In terms of what should be changed from the consumer side, several possible actions were mentioned in the interviews. What needs to be clear is that even though overconsumption is harmful for the environment, we cannot stop consumption completely as it is the base of the economy and in the fashion industry, workers from raw material production to garment and clothes production would be affected significantly. As such, the fashion industry needs a slow transition to ensure the livelihood of workers in the supply chain. In order to create the pressure for fashion companies to choose and increase their effort in sustainable production and business practices, it is necessary for the consumers side to demand sustainable products and consume sustainably. It is essential to educate consumers about the consequences of the fashion practices and their power to affect fashion companies to take real effort toward sustainability.

“From the big picture, we need consumers, we need that people are consuming, but

we need people and consumers to consume more sustainably, prefer more sustainable materials and production. So, we as consumers can push the companies to prefer the sourcing decisions and things like that.”

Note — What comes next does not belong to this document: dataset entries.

(* ===== verification/CfgInterfaces.v ===== *)
(** * Parsing of the [interfaces] section ([proto.c])

    VLAN interfaces (member ports, address, IGMP, DHCP relay) and layer-2 port
    interfaces.  What a failing call had stored in [cfg] stays stored, because
    [cfg_interfaces_parse] tries the port parser on an interface the VLAN
    parser gave up on; only the address record under construction is dropped
    with its call. *)

From S2P Require Import Prelude CNum CStr Bitmap Router Json PlatTypes World ProtoConv CfgEthernet.

Section interfaces.
Context `{J : CJson, P : Platform, T : CTarget, L : CLibc}.

(** [MAX_VLANS] stands for an invalid id.  The test lets NaN (no id) and
    negative numbers through to the conversion. *)
Definition cfg_interface2vid (interface : option json) : M world Z :=
  let vlan := get_item interface "vlan" in
  let vlan_id := get_item vlan "id" in
  let v := number_value vlan_id in
  if negb (dbl_truthy v) || dbl_leb (dbl_of_Z MAX_VLANS) v then
    _ ← UC_LOG_ERR "found 'vlan', but 'id' (vlan-id) seems to be invalud (%u), parse failed";
    ret MAX_VLANS
  else ret (d2u 16 v).

(** Only the first element of the list is looked at. *)
Definition cfg_interface_parse_ipv4 (subnet_list : option json) (ipv4 : plat_ipv4)
    : M world plat_ipv4 :=
  match array_item subnet_list 0 with
  | None => ret ipv4
  | Some subnet =>
      match string_value (get_item (Some subnet) "prefix") with
      | None => ret ipv4
      | Some subnet_str =>
          let '(len, addr) := inet_net_pton subnet_str in
          _ ← err_if (len =? -1) "Subnet parsing failed";
          ret (ipv4 <| ip4_subnet := wrap 32 addr |> <| ip4_subnet_len := len |>
                    <| ip4_exist := true |>)
      end
  end.

Definition cfg_port_interface_parse (interface : option json) : M world unit :=
  (* Ignore interface with l2 type: vlan *)
  _ ← fail_if (non_null (get_item interface "vlan"));
  let ethernet := get_item interface "ethernet" in
  _ ← fail_if (negb (array_size ethernet =? 1));
  let eth := array_item ethernet 0 in
  let select_ports := get_item_ci eth "select-ports" in
  bn ← try (cfg_ethernet_select_ports_parse select_ports);
  match bn with
  | Some (bm, 1) =>
      match get_item interface "ipv4" with
      | None => ret tt
      | Some ipv4 =>
          (* configure only the first port from the list *)
          let i := BITMAP_FIND_FIRST_BIT_SET bm MAX_NUM_OF_PORTS in
          match get_item (Some ipv4) "subnet" with
          | None => ret tt
          | Some subnet_list =>
              c ← get_cfg;
              v ← arr_read MAX_NUM_OF_PORTS zero_plat_ipv4 (cfg_portsl2 c) i;
              v ← try (cfg_interface_parse_ipv4 (Some subnet_list) v);
              match v with
              | None => err "Subnet parsing failed"
              | Some v =>
                  a ← arr_write MAX_NUM_OF_PORTS (cfg_portsl2 c) i v;
                  upd_cfg (λ c, c <| cfg_portsl2 := a |>)
              end
          end
      end
  | _ => err "'select-ports' obj doesn't hold enough ifaces or is empty, parse failed"
  end.

(** [cfg->vlans[vid]], read and written in place. *)
Definition vlan_get (vid : Z) : M world plat_port_vlan :=
  c ← get_cfg; arr_read MAX_VLANS zero_plat_port_vlan (cfg_vlans c) vid.
Definition vlan_upd (vid : Z) (f : plat_port_vlan → plat_port_vlan) : M world unit :=
  v ← vlan_get vid;
  c ← get_cfg;
  a ← arr_write MAX_VLANS (cfg_vlans c) vid (f v);
  upd_cfg (λ c, c <| cfg_vlans := a |>).

(** ** IGMP *)
Definition igmp_defaults : plat_igmp :=
  zero_plat_igmp <| igmp_snooping_enabled := true |> <| igmp_query_interval := 60 |>
    <| igmp_last_member_query_interval := 60 |> <| igmp_max_response_time := 10 |>
    <| igmp_version := IGMP_3 |>.

(** [if ((field = get(...)) && test(field)) info.x = ...;] *)
Definition igmp_field (igmp : json) (name : string) (test : option json → bool)
    (f : option json → plat_igmp → plat_igmp) (info : plat_igmp) : plat_igmp :=
  let field := get_item (Some igmp) name in
  if test field then f field info else info.

Definition igmp_parameters (igmp : json) (info : plat_igmp) : plat_igmp :=
  igmp_field igmp "max-response-time" is_number
    (λ x i, i <| igmp_max_response_time := d2u 32 (number_value x) |>)
  (igmp_field igmp "last-member-query-interval" is_number
    (λ x i, i <| igmp_last_member_query_interval := d2u 32 (number_value x) |>)
  (igmp_field igmp "query-interval" is_number
    (λ x i, i <| igmp_query_interval := d2u 32 (number_value x) |>)
  (igmp_field igmp "fast-leave-enable" is_bool
    (λ x i, i <| igmp_fast_leave_enabled := is_true x |>)
  (igmp_field igmp "querier-enable" is_bool
    (λ x i, i <| igmp_querier_enabled := is_true x |>)
  (igmp_field igmp "snooping-enable" is_bool
    (λ x i, i <| igmp_snooping_enabled := is_true x |>) info))))).

Definition igmp_parse_version (igmp : json) (info : plat_igmp) : M world plat_igmp :=
  let field := get_item (Some igmp) "version" in
  if is_number field then
    let v := d2u 32 (number_value field) in
    if v =? 1 then ret (info <| igmp_version := IGMP_1 |>)
    else if v =? 2 then ret (info <| igmp_version := IGMP_2 |>)
    else if v =? 3 then ret (info <| igmp_version := IGMP_3 |>)
    else err "Invalid IGMP version %f"
  else ret info.

(** Egress ports go to the front of the group's list. *)
Definition igmp_egress_port (ports : list string) (port : json) : M world (list string) :=
  _ ← alloc_or_err "Can't alloc port node";
  _ ← err_if (negb (is_string (Some port))) "Invalid port name";
  s ← deref (string_value (Some port));
  ret (c_strncpy 32 s :: ports).

Definition igmp_group_parse (groups : list igmp_group) (group : json)
    : M world (list igmp_group) :=
  let addr := get_item (Some group) "address" in
  let ports := get_item (Some group) "egress-ports" in
  _ ← err_if (negb (is_string addr) || negb (is_array ports)) "Missing static group info";
  a ← deref (string_value addr);
  let '(r, ip) := inet_pton a in
  _ ← err_if (negb (r =? 1)) "Failed to parse ip addr %s";
  egress ← fold_m igmp_egress_port (for_each_child ports) [];
  ret (groups ++ [mk_igmp_group (wrap 32 ip) egress])%list.

Definition cfg_vlan_interface_parse_multicast (multicast : json) (vid : Z) : M world unit :=
  match get_item (Some multicast) "igmp" with
  | None => ret tt
  | Some igmp =>
      info ← igmp_parse_version igmp igmp_defaults;
      let info := igmp_parameters igmp info in
      let field := get_item (Some igmp) "static-mcast-groups" in
      info ←
        (if is_array field then
           _ ← alloc_or_fail;
           groups ← fold_m igmp_group_parse (for_each_child field) [];
           ret (info <| igmp_num_groups := array_size field |> <| igmp_groups := groups |>)
         else ret info);
      let info := info <| igmp_exist :=
        igmp_snooping_enabled info || igmp_querier_enabled info |> in
      vlan_upd vid (λ v, v <| vlan_igmp := info |>)
  end.

(** ** VLAN interfaces *)

(** One selected port: a new node in front of the member list. *)
Definition vlan_add_member (vid tagged i : Z) : M world unit :=
  _ ← alloc_or_err "Can't alloc vlan memberlist_node, parse failed";
  let node := mk_vlan_member (PID_TO_NAME i) (wrap 16 i) (tagged =? TAG_TAGGED_E) in
  vlan_upd vid (λ v, v <| vlan_members := node :: vlan_members v |>).

Definition vlan_ethernet_entry (vid : Z) (eth : json) : M world unit :=
  let select_ports := get_item_ci (Some eth) "select-ports" in
  bn ← try (cfg_ethernet_select_ports_parse select_ports);
  match bn with
  | Some (bm, n) =>
      _ ← err_if (n =? 0)
        "'select-ports' obj doesn't hold enough ifaces or is empty, parse failed";
      tagged ← proto_vlan_tagged_to_num (string_value (get_item (Some eth) "vlan-tag"));
      match tagged with
      | None => err "Ethernet doesn't hold 'vlan-tag' field, parse failed"
      | Some tagged =>
          for_each (BITMAP_FOR_EACH_BIT_SET bm MAX_NUM_OF_PORTS) (vlan_add_member vid tagged)
      end
  | None => err "'select-ports' obj doesn't hold enough ifaces or is empty, parse failed"
  end.

Definition circuit_id (fmt : string) : string :=
  if streq fmt "{VLAN-ID}" then "%p"
  else if streq fmt "{Interface}" then "%i" else "%h:%p".

Definition vlan_dhcp_parse (dhcp : json) (vid : Z) : M world unit :=
  let msg := "DHCP-relay cfg is incomplete or missing: 'relay-server' and 'circuit-id-format' strings required" in
  match string_value (get_item (Some dhcp) "relay-server"),
        string_value (get_item (Some dhcp) "circuit-id-format") with
  | Some srv, Some circ =>
      let '(r, addr) := inet_net_pton srv in
      _ ← vlan_upd vid (λ v, v <| vlan_dhcp :=
            vlan_dhcp v <| relay_server_address := wrap 32 addr |> |>);
      _ ← err_if (r <=? 0) msg;
      vlan_upd vid (λ v, v <| vlan_dhcp := vlan_dhcp v
        <| relay_circ_id := circuit_id circ |> <| relay_enabled := true |> |>)
  | _, _ => err msg
  end.

Definition vlan_ipv4_parse (ipv4 : json) (vid : Z) : M world unit :=
  _ ← match get_item (Some ipv4) "subnet" with
      | None => ret tt
      | Some subnet_list =>
          v ← vlan_get vid;
          a ← try (cfg_interface_parse_ipv4 (Some subnet_list) (vlan_ipv4 v));
          match a with
          | None => err "Subnet parsing failed"
          | Some a => vlan_upd vid (λ v, v <| vlan_ipv4 := a |>)
          end
      end;
  _ ← match get_item (Some ipv4) "multicast" with
      | None => ret tt
      | Some multicast =>
          or_err (cfg_vlan_interface_parse_multicast multicast vid)
            "Failed parsing multicast config"
      end;
  match get_item (Some ipv4) "dhcp" with
  | None => ret tt
  | Some dhcp => vlan_dhcp_parse dhcp vid
  end.

Definition cfg_vlan_interface_parse (interface : option json) : M world unit :=
  (* Ignore interface with l2 type: not vlan *)
  _ ← fail_if (negb (non_null (get_item interface "vlan")));
  vid ← cfg_interface2vid interface;
  _ ← fail_if (vid =? MAX_VLANS);
  c ← get_cfg;
  bm ← bit_set (cfg_vlans_to_cfg c) vid;
  _ ← upd_cfg (λ c, c <| cfg_vlans_to_cfg := bm |>);
  _ ← for_each (for_each_child (get_item interface "ethernet")) (vlan_ethernet_entry vid);
  _ ← vlan_upd vid (λ v, v
        <| vlan_ipv4 := vlan_ipv4 v <| ip4_exist := false |> |>
        <| vlan_dhcp := vlan_dhcp v <| relay_enabled := false |> |>);
  match get_item interface "ipv4" with
  | None => ret tt
  | Some ipv4 => vlan_ipv4_parse ipv4 vid
  end.

Definition interface_entry (interface : json) : M world unit :=
  vlan ← attempt (cfg_vlan_interface_parse (Some interface));
  if (vlan : bool) then ret tt
  else
    port ← attempt (cfg_port_interface_parse (Some interface));
    if (port : bool) then ret tt else fail.

Definition cfg_interfaces_parse (interfaces : option json) : M world unit :=
  for_each (for_each_child interfaces) interface_entry.
End interfaces.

Interviewee 1, Fashion Researcher

“The distance between the consumer and the brand has become shortened because of the social media. So, then you can easily have response on social media and the brands, they can contact consumers on social media. So, in that sense, consumers have more power to push the brands in the direction that they want. They can push that agent.”

Interviewee 8, Fashion Sociology Researcher On the other hand, the definition of sustainability from sustainable brands is still varied and does not have a unified definition; therefore, the first step to change fashion industry to be more sustainable is to create a unified understanding about sustainability.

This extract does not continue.